═════ Listed entries

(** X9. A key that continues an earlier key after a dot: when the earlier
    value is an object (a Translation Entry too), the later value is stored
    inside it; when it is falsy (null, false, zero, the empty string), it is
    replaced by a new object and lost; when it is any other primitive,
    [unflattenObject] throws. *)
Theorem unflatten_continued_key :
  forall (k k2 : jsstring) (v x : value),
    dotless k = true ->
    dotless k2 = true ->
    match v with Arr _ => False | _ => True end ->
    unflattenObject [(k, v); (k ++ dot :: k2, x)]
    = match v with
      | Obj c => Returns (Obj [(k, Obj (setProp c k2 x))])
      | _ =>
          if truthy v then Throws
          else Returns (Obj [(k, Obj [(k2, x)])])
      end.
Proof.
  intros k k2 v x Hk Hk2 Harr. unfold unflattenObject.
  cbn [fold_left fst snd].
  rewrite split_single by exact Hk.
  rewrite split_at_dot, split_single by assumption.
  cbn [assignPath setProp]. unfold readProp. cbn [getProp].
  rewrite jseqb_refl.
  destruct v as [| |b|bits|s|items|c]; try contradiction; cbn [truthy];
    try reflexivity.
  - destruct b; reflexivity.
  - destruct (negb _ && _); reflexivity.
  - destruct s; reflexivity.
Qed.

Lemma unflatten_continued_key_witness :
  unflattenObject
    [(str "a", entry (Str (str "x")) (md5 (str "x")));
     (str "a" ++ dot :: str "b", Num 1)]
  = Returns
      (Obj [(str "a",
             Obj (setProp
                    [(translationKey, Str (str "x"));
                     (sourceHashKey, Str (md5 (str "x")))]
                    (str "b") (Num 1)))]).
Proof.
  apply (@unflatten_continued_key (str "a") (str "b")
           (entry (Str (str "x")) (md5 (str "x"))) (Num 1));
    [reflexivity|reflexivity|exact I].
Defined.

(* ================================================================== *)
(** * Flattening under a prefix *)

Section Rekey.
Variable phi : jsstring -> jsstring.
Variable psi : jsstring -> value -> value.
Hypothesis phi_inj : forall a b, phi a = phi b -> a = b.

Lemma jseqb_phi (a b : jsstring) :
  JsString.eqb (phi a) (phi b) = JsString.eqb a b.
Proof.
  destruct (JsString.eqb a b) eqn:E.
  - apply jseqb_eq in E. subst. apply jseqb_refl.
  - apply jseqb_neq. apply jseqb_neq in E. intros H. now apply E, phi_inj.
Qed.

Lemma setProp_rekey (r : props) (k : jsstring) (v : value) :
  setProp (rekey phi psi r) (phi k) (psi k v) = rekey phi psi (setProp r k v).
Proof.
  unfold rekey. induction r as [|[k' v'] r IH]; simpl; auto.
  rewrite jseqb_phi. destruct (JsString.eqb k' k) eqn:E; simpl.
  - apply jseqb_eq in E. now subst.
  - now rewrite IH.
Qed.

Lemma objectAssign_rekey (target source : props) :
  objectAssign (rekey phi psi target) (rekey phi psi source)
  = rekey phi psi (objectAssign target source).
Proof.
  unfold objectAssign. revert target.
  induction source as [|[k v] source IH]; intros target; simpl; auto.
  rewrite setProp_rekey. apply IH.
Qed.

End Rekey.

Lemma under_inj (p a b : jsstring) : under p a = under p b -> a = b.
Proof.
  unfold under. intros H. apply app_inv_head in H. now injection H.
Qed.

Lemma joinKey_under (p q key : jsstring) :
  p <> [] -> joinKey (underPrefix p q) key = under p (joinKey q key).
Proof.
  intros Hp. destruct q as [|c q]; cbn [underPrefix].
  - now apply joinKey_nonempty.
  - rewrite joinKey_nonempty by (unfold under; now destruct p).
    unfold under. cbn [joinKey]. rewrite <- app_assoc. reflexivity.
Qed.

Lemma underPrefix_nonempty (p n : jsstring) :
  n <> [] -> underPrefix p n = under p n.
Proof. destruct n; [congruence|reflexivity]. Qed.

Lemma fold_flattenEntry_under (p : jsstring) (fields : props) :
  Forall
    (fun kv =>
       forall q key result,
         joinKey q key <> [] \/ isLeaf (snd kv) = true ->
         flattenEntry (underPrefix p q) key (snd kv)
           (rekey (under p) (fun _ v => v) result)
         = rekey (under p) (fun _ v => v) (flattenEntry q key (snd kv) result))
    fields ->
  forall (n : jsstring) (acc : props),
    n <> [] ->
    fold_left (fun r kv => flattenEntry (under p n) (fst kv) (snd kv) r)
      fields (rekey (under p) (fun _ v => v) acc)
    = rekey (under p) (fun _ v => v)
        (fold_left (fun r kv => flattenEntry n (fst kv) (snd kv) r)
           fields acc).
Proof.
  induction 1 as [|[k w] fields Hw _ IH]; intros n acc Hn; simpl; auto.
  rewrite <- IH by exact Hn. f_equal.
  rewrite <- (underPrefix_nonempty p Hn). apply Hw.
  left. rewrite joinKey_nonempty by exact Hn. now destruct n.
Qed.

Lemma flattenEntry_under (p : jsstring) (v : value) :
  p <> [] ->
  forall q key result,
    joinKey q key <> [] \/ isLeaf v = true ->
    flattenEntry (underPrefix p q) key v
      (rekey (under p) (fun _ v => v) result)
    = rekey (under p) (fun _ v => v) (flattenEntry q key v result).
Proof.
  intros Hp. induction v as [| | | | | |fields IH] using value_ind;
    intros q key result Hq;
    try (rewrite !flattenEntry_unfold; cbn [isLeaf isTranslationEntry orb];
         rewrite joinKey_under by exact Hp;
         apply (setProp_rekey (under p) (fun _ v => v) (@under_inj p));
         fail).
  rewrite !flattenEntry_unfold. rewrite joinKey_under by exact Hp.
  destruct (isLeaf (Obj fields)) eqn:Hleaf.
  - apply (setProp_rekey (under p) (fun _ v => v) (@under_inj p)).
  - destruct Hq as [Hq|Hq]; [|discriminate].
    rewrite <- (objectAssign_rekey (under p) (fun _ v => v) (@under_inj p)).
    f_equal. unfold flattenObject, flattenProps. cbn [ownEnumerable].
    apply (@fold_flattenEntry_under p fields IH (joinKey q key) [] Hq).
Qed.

══════════

- **The task**: Spot the lines above that mention "intros" and copy them.

- **Output below**:
  intros k k2 v x Hk Hk2 Harr. unfold unflattenObject.
  - apply jseqb_neq. apply jseqb_neq in E. intros H. now apply E, phi_inj.
  induction source as [|[k v] source IH]; intros target; simpl; auto.
  unfold under. intros H. apply app_inv_head in H. now injection H.
  intros Hp. destruct q as [|c q]; cbn [underPrefix].
  induction 1 as [|[k w] fields Hw _ IH]; intros n acc Hn; simpl; auto.
  intros Hp. induction v as [| | | | | |fields IH] using value_ind;
    intros q key result Hq;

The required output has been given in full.